*Aim of the task*
Exactly reproduce the lines from the line containing "exists c0. rewrite" to the end of the data below, inclusive, and nothing else.

*Records to process*
Lemma reads_array h l :
  0 ≤ h → Forall (λ x : gostring * json, reads h x.1 x.2) l →
  reads (h + 1) (json_array l.*1) (JArray (json_array l.*1) l.*2).
Proof.
  intros Hh Hl. unfold json_array. set (body := Join l.*1 (bs ",")). split; [done|].
  intros d r [|n] Hd Hdh Hr Hn; [cbn in Hn; lia|].
  assert ((bs "[" ++ body ++ bs "]") ++ r = zb 91 :: body ++ zb 93 :: r) as E
    by (by rewrite <- !app_assoc).
  rewrite E in *. cbn [value].
  change (bz (zb 91) =? 34) with false. change (bz (zb 91) =? 123) with false.
  change (bz (zb 91) =? 91) with true. cbn match. rewrite (proj2 (Z.leb_gt _ _)) by lia.
  assert (upto (zb 91 :: body ++ zb 93 :: r) r = bs "[" ++ body ++ bs "]") as Hu.
  { rewrite <- E. apply upto_app. }
  destruct l as [|[text v] l].
  { cbn in body. subst body. change (skip_ws ([] ++ zb 93 :: r)) with (zb 93 :: r).
    change (bz (zb 93) =? 93) with true. cbn match. by rewrite Hu. }
  pose proof Hl as [Hm _]%Forall_cons. cbn in Hm.
  assert (∃ y, body = text ++ y) as [y Hy].
  { unfold body. rewrite fmap_cons. destruct (l.*1); [exists []; cbn; by rewrite app_nil_r|by eexists]. }
  assert (skip_ws (body ++ zb 93 :: r) = body ++ zb 93 :: r) as ->.
  { rewrite Hy, <- app_assoc. by apply (skip_ws_reads h text v). }
  assert (∃ c t, body ++ zb 93 :: r = c :: t ∧ bz c ≠ 93) as (c & t & Eb & Hc).
  { pose proof (rd_head h text v Hm). destruct text as [|c0 text]; [done|].
    exists c0. rewrite Hy. eexists. split; [done|]. eapply (reads_no_bracket h); [lia|done|done]. }
  rewrite Eb, (proj2 (Z.eqb_neq _ _) Hc), <- Eb. unfold body.
  rewrite (elements_read h); [by fold body; rewrite Hu|done|done|lia|lia|].
  fold body. cbn [length] in Hn. lia.
Qed.

(** *** Whole texts *)

Lemma first_value_reads h text v r :
  reads h text v → h ≤ maxNestingDepth → at_end r → first_value (text ++ r) = Some (v, r).
Proof.
  intros H Hh Hr. unfold first_value. rewrite (skip_ws_reads h text v) by done.
  by apply (rd_value h text v H).
Qed.

(** A written value is read back alone, before a line end, and at the head of a stream. *)
Lemma parse_reads h text v : reads h text v → h ≤ maxNestingDepth → parse text = Some v.
Proof.
  intros H Hh. unfold parse. pose proof (first_value_reads h text v [] H Hh I) as E.
  rewrite app_nil_r in E. by rewrite E.
Qed.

*The answer*
    exists c0. rewrite Hy. eexists. split; [done|]. eapply (reads_no_bracket h); [lia|done|done]. }
  rewrite Eb, (proj2 (Z.eqb_neq _ _) Hc), <- Eb. unfold body.
  rewrite (elements_read h); [by fold body; rewrite Hu|done|done|lia|lia|].
  fold body. cbn [length] in Hn. lia.
Qed.

(** *** Whole texts *)

Lemma first_value_reads h text v r :
  reads h text v → h ≤ maxNestingDepth → at_end r → first_value (text ++ r) = Some (v, r).
Proof.
  intros H Hh Hr. unfold first_value. rewrite (skip_ws_reads h text v) by done.
  by apply (rd_value h text v H).
Qed.

(** A written value is read back alone, before a line end, and at the head of a stream. *)
Lemma parse_reads h text v : reads h text v → h ≤ maxNestingDepth → parse text = Some v.
Proof.
  intros H Hh. unfold parse. pose proof (first_value_reads h text v [] H Hh I) as E.
  rewrite app_nil_r in E. by rewrite E.
Qed.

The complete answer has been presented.